(Collected data entries)
■ ■ ■

(** X12: reports of two different vehicles, taken in either order.  Each
    call returns the same result, the store ends up holding the same data
    for every vehicle, and the catalog is the same.  The order in which the
    store lists the vehicles is the same when one of the two was listed
    before; when both are new, either order lists them last and in the
    order reported, so the two listings of [getAllTrackedVehicles]
    differ. *)
Theorem reports_of_different_vehicles_commute
    (c1 c2 : Call) (keys : list string) (w : World) :
  call_vehicleId c1 ≠ call_vehicleId c2 →
  let v1 := call_vehicleId c1 in
  let v2 := call_vehicleId c2 in
  let w12 := snd (track c2 (snd (track c1 w))) in
  let w21 := snd (track c1 (snd (track c2 w))) in
  let keys12 := keysAfter [Track c1; Track c2] keys in
  let keys21 := keysAfter [Track c2; Track c1] keys in
  fst (track c1 w) = fst (track c1 (snd (track c2 w)))
  ∧ fst (track c2 w) = fst (track c2 (snd (track c1 w)))
  ∧ vehicleStore w12 = vehicleStore w21
  ∧ zones w12 = zones w21
  ∧ (v1 ∈ keys ∨ v2 ∈ keys →
     keys12 = keys21
     ∧ getAllTrackedVehicles keys12 w12 = getAllTrackedVehicles keys21 w21)
  ∧ (v1 ∉ keys → v2 ∉ keys →
     keys12 = keys ++ [v1; v2]
     ∧ keys21 = keys ++ [v2; v1]
     ∧ ∃ st1 st2,
         st_vehicleId st1 = v1 ∧ st_vehicleId st2 = v2
         ∧ getAllTrackedVehicles keys12 w12 =
           getAllTrackedVehicles keys w12 ++ [st1; st2]
         ∧ getAllTrackedVehicles keys21 w21 =
           getAllTrackedVehicles keys w12 ++ [st2; st1]
         ∧ getAllTrackedVehicles keys12 w12 ≠ getAllTrackedVehicles keys21 w21).
Proof.
  intros Hne v1 v2 w12 w21 keys12 keys21.
  assert (fst (track c1 w) = fst (track c1 (snd (track c2 w)))
          ∧ fst (track c2 w) = fst (track c2 (snd (track c1 w)))
          ∧ vehicleStore w12 = vehicleStore w21
          ∧ zones w12 = zones w21) as (Hr1 & Hr2 & Hstore & Hzones).
  { subst w12 w21.
    destruct (track_history_other c1 w (call_vehicleId c2) Hne) as [Hh2 Hz2].
    destruct (track_history_other c2 w (call_vehicleId c1) (not_eq_sym Hne))
      as [Hh1 Hz1].
    assert (∀ point c,
              findCurrentZone point (snd (track c w)) = findCurrentZone point w)
      as Hzone.
    { intros point c. apply findCurrentZone_zones, track_zones. }
    unfold track in *.
    rewrite !trackVehicleLocation_result, !trackVehicleLocation_store,
      !trackVehicleLocation_zones, Hh1, Hh2, Hz1, Hz2, !Hzone.
    repeat split. by apply insert_insert_ne. }
  do 4 (split; [done|]).
  assert (keys12 =
          if bool_decide (v1 ∈ keys)
          then (if bool_decide (v2 ∈ keys) then keys else keys ++ [v2])
          else (if bool_decide (v2 ∈ keys) then keys ++ [v1]
                else keys ++ [v1; v2])) as Hkeys12.
  { subst keys12. cbn [keysAfter]. fold v1 v2.
    destruct (decide (v1 ∈ keys)) as [H1|H1];
      [rewrite (bool_decide_eq_true_2 _ H1) | rewrite (bool_decide_eq_false_2 _ H1)];
      destruct (decide (v2 ∈ keys)) as [H2|H2];
      rewrite ?(bool_decide_eq_true_2 _ H2), ?(bool_decide_eq_false_2 _ H2);
      try done.
    - rewrite bool_decide_eq_true_2; [done|]. apply elem_of_app. by left.
    - rewrite bool_decide_eq_false_2; [by rewrite <- app_assoc|].
      rewrite elem_of_app, list_elem_of_singleton. intros [?|?]; [done|].
      by apply Hne. }
  assert (keys21 =
          if bool_decide (v1 ∈ keys)
          then (if bool_decide (v2 ∈ keys) then keys else keys ++ [v2])
          else (if bool_decide (v2 ∈ keys) then keys ++ [v1]
                else keys ++ [v2; v1])) as Hkeys21.
  { subst keys21. cbn [keysAfter]. fold v1 v2.
    destruct (decide (v2 ∈ keys)) as [H2|H2];
      [rewrite (bool_decide_eq_true_2 _ H2) | rewrite (bool_decide_eq_false_2 _ H2)];
      destruct (decide (v1 ∈ keys)) as [H1|H1];
      rewrite ?(bool_decide_eq_true_2 _ H1), ?(bool_decide_eq_false_2 _ H1);
      try done.
    - rewrite bool_decide_eq_true_2; [done|]. apply elem_of_app. by left.
    - rewrite bool_decide_eq_false_2; [by rewrite <- app_assoc|].
      rewrite elem_of_app, list_elem_of_singleton. intros [?|?]; [done|].
      by apply Hne. }
  split.
  - intros Hlisted.
    assert (keys12 = keys21) as Hsame.
    { rewrite Hkeys12, Hkeys21.
      destruct Hlisted as [H|H]; rewrite (bool_decide_eq_true_2 _ H); [done|].
      by destruct (bool_decide (v1 ∈ keys)). }
    split; [done|]. rewrite Hsame. by apply getAllTrackedVehicles_store.
  - intros H1 H2.
    rewrite (bool_decide_eq_false_2 _ H1), (bool_decide_eq_false_2 _ H2)
      in Hkeys12, Hkeys21.
    split; [done|]. split; [done|].
    assert (is_Some (vehicleStore w12 !! v1)) as Ht1.
    { subst w12. unfold track. rewrite !trackVehicleLocation_store.
      fold v1 v2. rewrite lookup_insert_ne by (intros ?; by apply Hne).
      by rewrite lookup_insert_eq. }
    assert (is_Some (vehicleStore w12 !! v2)) as Ht2.
    { subst w12. unfold track. rewrite trackVehicleLocation_store.
      fold v2. by rewrite lookup_insert_eq. }
    destruct (getVehicleStatus_tracked v1 w12 Ht1) as (st1 & Hst1 & Hid1).
    destruct (getVehicleStatus_tracked v2 w12 Ht2) as (st2 & Hst2 & Hid2).
    assert (getAllTrackedVehicles keys12 w12 =
            getAllTrackedVehicles keys w12 ++ [st1; st2]) as Hl12.
    { rewrite Hkeys12. unfold getAllTrackedVehicles. rewrite omap_app.
      cbn [omap list_omap]. by rewrite Hst1, Hst2. }
    assert (getAllTrackedVehicles keys21 w21 =
            getAllTrackedVehicles keys w12 ++ [st2; st1]) as Hl21.
    { rewrite <- (getAllTrackedVehicles_store keys21 w12 w21 Hstore), Hkeys21.
      unfold getAllTrackedVehicles. rewrite omap_app.
      cbn [omap list_omap]. by rewrite Hst1, Hst2. }
    exists st1, st2. do 4 (split; [done|]).
    rewrite Hl12, Hl21. intros Heq. apply app_inv_head in Heq.
    injection Heq as Heq _. apply Hne. fold v1 v2. by rewrite <- Hid1, <- Hid2, Heq.
Qed.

■ ■ ■

> _Directions for this task_: Reproduce each record exactly as it appears.

> _Exercise response_:
(** X12: reports of two different vehicles, taken in either order.  Each
    call returns the same result, the store ends up holding the same data
    for every vehicle, and the catalog is the same.  The order in which the
    store lists the vehicles is the same when one of the two was listed
    before; when both are new, either order lists them last and in the
    order reported, so the two listings of [getAllTrackedVehicles]
    differ. *)
Theorem reports_of_different_vehicles_commute
    (c1 c2 : Call) (keys : list string) (w : World) :
  call_vehicleId c1 ≠ call_vehicleId c2 →
  let v1 := call_vehicleId c1 in
  let v2 := call_vehicleId c2 in
  let w12 := snd (track c2 (snd (track c1 w))) in
  let w21 := snd (track c1 (snd (track c2 w))) in
  let keys12 := keysAfter [Track c1; Track c2] keys in
  let keys21 := keysAfter [Track c2; Track c1] keys in
  fst (track c1 w) = fst (track c1 (snd (track c2 w)))
  ∧ fst (track c2 w) = fst (track c2 (snd (track c1 w)))
  ∧ vehicleStore w12 = vehicleStore w21
  ∧ zones w12 = zones w21
  ∧ (v1 ∈ keys ∨ v2 ∈ keys →
     keys12 = keys21
     ∧ getAllTrackedVehicles keys12 w12 = getAllTrackedVehicles keys21 w21)
  ∧ (v1 ∉ keys → v2 ∉ keys →
     keys12 = keys ++ [v1; v2]
     ∧ keys21 = keys ++ [v2; v1]
     ∧ ∃ st1 st2,
         st_vehicleId st1 = v1 ∧ st_vehicleId st2 = v2
         ∧ getAllTrackedVehicles keys12 w12 =
           getAllTrackedVehicles keys w12 ++ [st1; st2]
         ∧ getAllTrackedVehicles keys21 w21 =
           getAllTrackedVehicles keys w12 ++ [st2; st1]
         ∧ getAllTrackedVehicles keys12 w12 ≠ getAllTrackedVehicles keys21 w21).
Proof.
  intros Hne v1 v2 w12 w21 keys12 keys21.
  assert (fst (track c1 w) = fst (track c1 (snd (track c2 w)))
          ∧ fst (track c2 w) = fst (track c2 (snd (track c1 w)))
          ∧ vehicleStore w12 = vehicleStore w21
          ∧ zones w12 = zones w21) as (Hr1 & Hr2 & Hstore & Hzones).
  { subst w12 w21.
    destruct (track_history_other c1 w (call_vehicleId c2) Hne) as [Hh2 Hz2].
    destruct (track_history_other c2 w (call_vehicleId c1) (not_eq_sym Hne))
      as [Hh1 Hz1].
    assert (∀ point c,
              findCurrentZone point (snd (track c w)) = findCurrentZone point w)
      as Hzone.
    { intros point c. apply findCurrentZone_zones, track_zones. }
    unfold track in *.
    rewrite !trackVehicleLocation_result, !trackVehicleLocation_store,
      !trackVehicleLocation_zones, Hh1, Hh2, Hz1, Hz2, !Hzone.
    repeat split. by apply insert_insert_ne. }
  do 4 (split; [done|]).
  assert (keys12 =
          if bool_decide (v1 ∈ keys)
          then (if bool_decide (v2 ∈ keys) then keys else keys ++ [v2])
          else (if bool_decide (v2 ∈ keys) then keys ++ [v1]
                else keys ++ [v1; v2])) as Hkeys12.
  { subst keys12. cbn [keysAfter]. fold v1 v2.
    destruct (decide (v1 ∈ keys)) as [H1|H1];
      [rewrite (bool_decide_eq_true_2 _ H1) | rewrite (bool_decide_eq_false_2 _ H1)];
      destruct (decide (v2 ∈ keys)) as [H2|H2];
      rewrite ?(bool_decide_eq_true_2 _ H2), ?(bool_decide_eq_false_2 _ H2);
      try done.
    - rewrite bool_decide_eq_true_2; [done|]. apply elem_of_app. by left.
    - rewrite bool_decide_eq_false_2; [by rewrite <- app_assoc|].
      rewrite elem_of_app, list_elem_of_singleton. intros [?|?]; [done|].
      by apply Hne. }
  assert (keys21 =
          if bool_decide (v1 ∈ keys)
          then (if bool_decide (v2 ∈ keys) then keys else keys ++ [v2])
          else (if bool_decide (v2 ∈ keys) then keys ++ [v1]
                else keys ++ [v2; v1])) as Hkeys21.
  { subst keys21. cbn [keysAfter]. fold v1 v2.
    destruct (decide (v2 ∈ keys)) as [H2|H2];
      [rewrite (bool_decide_eq_true_2 _ H2) | rewrite (bool_decide_eq_false_2 _ H2)];
      destruct (decide (v1 ∈ keys)) as [H1|H1];
      rewrite ?(bool_decide_eq_true_2 _ H1), ?(bool_decide_eq_false_2 _ H1);
      try done.
    - rewrite bool_decide_eq_true_2; [done|]. apply elem_of_app. by left.
    - rewrite bool_decide_eq_false_2; [by rewrite <- app_assoc|].
      rewrite elem_of_app, list_elem_of_singleton. intros [?|?]; [done|].
      by apply Hne. }
  split.
  - intros Hlisted.
    assert (keys12 = keys21) as Hsame.
    { rewrite Hkeys12, Hkeys21.
      destruct Hlisted as [H|H]; rewrite (bool_decide_eq_true_2 _ H); [done|].
      by destruct (bool_decide (v1 ∈ keys)). }
    split; [done|]. rewrite Hsame. by apply getAllTrackedVehicles_store.
  - intros H1 H2.
    rewrite (bool_decide_eq_false_2 _ H1), (bool_decide_eq_false_2 _ H2)
      in Hkeys12, Hkeys21.
    split; [done|]. split; [done|].
    assert (is_Some (vehicleStore w12 !! v1)) as Ht1.
    { subst w12. unfold track. rewrite !trackVehicleLocation_store.
      fold v1 v2. rewrite lookup_insert_ne by (intros ?; by apply Hne).
      by rewrite lookup_insert_eq. }
    assert (is_Some (vehicleStore w12 !! v2)) as Ht2.
    { subst w12. unfold track. rewrite trackVehicleLocation_store.
      fold v2. by rewrite lookup_insert_eq. }
    destruct (getVehicleStatus_tracked v1 w12 Ht1) as (st1 & Hst1 & Hid1).
    destruct (getVehicleStatus_tracked v2 w12 Ht2) as (st2 & Hst2 & Hid2).
    assert (getAllTrackedVehicles keys12 w12 =
            getAllTrackedVehicles keys w12 ++ [st1; st2]) as Hl12.
    { rewrite Hkeys12. unfold getAllTrackedVehicles. rewrite omap_app.
      cbn [omap list_omap]. by rewrite Hst1, Hst2. }
    assert (getAllTrackedVehicles keys21 w21 =
            getAllTrackedVehicles keys w12 ++ [st2; st1]) as Hl21.
    { rewrite <- (getAllTrackedVehicles_store keys21 w12 w21 Hstore), Hkeys21.
      unfold getAllTrackedVehicles. rewrite omap_app.
      cbn [omap list_omap]. by rewrite Hst1, Hst2. }
    exists st1, st2. do 4 (split; [done|]).
    rewrite Hl12, Hl21. intros Heq. apply app_inv_head in Heq.
    injection Heq as Heq _. apply Hne. fold v1 v2. by rewrite <- Hid1, <- Hid2, Heq.
Qed.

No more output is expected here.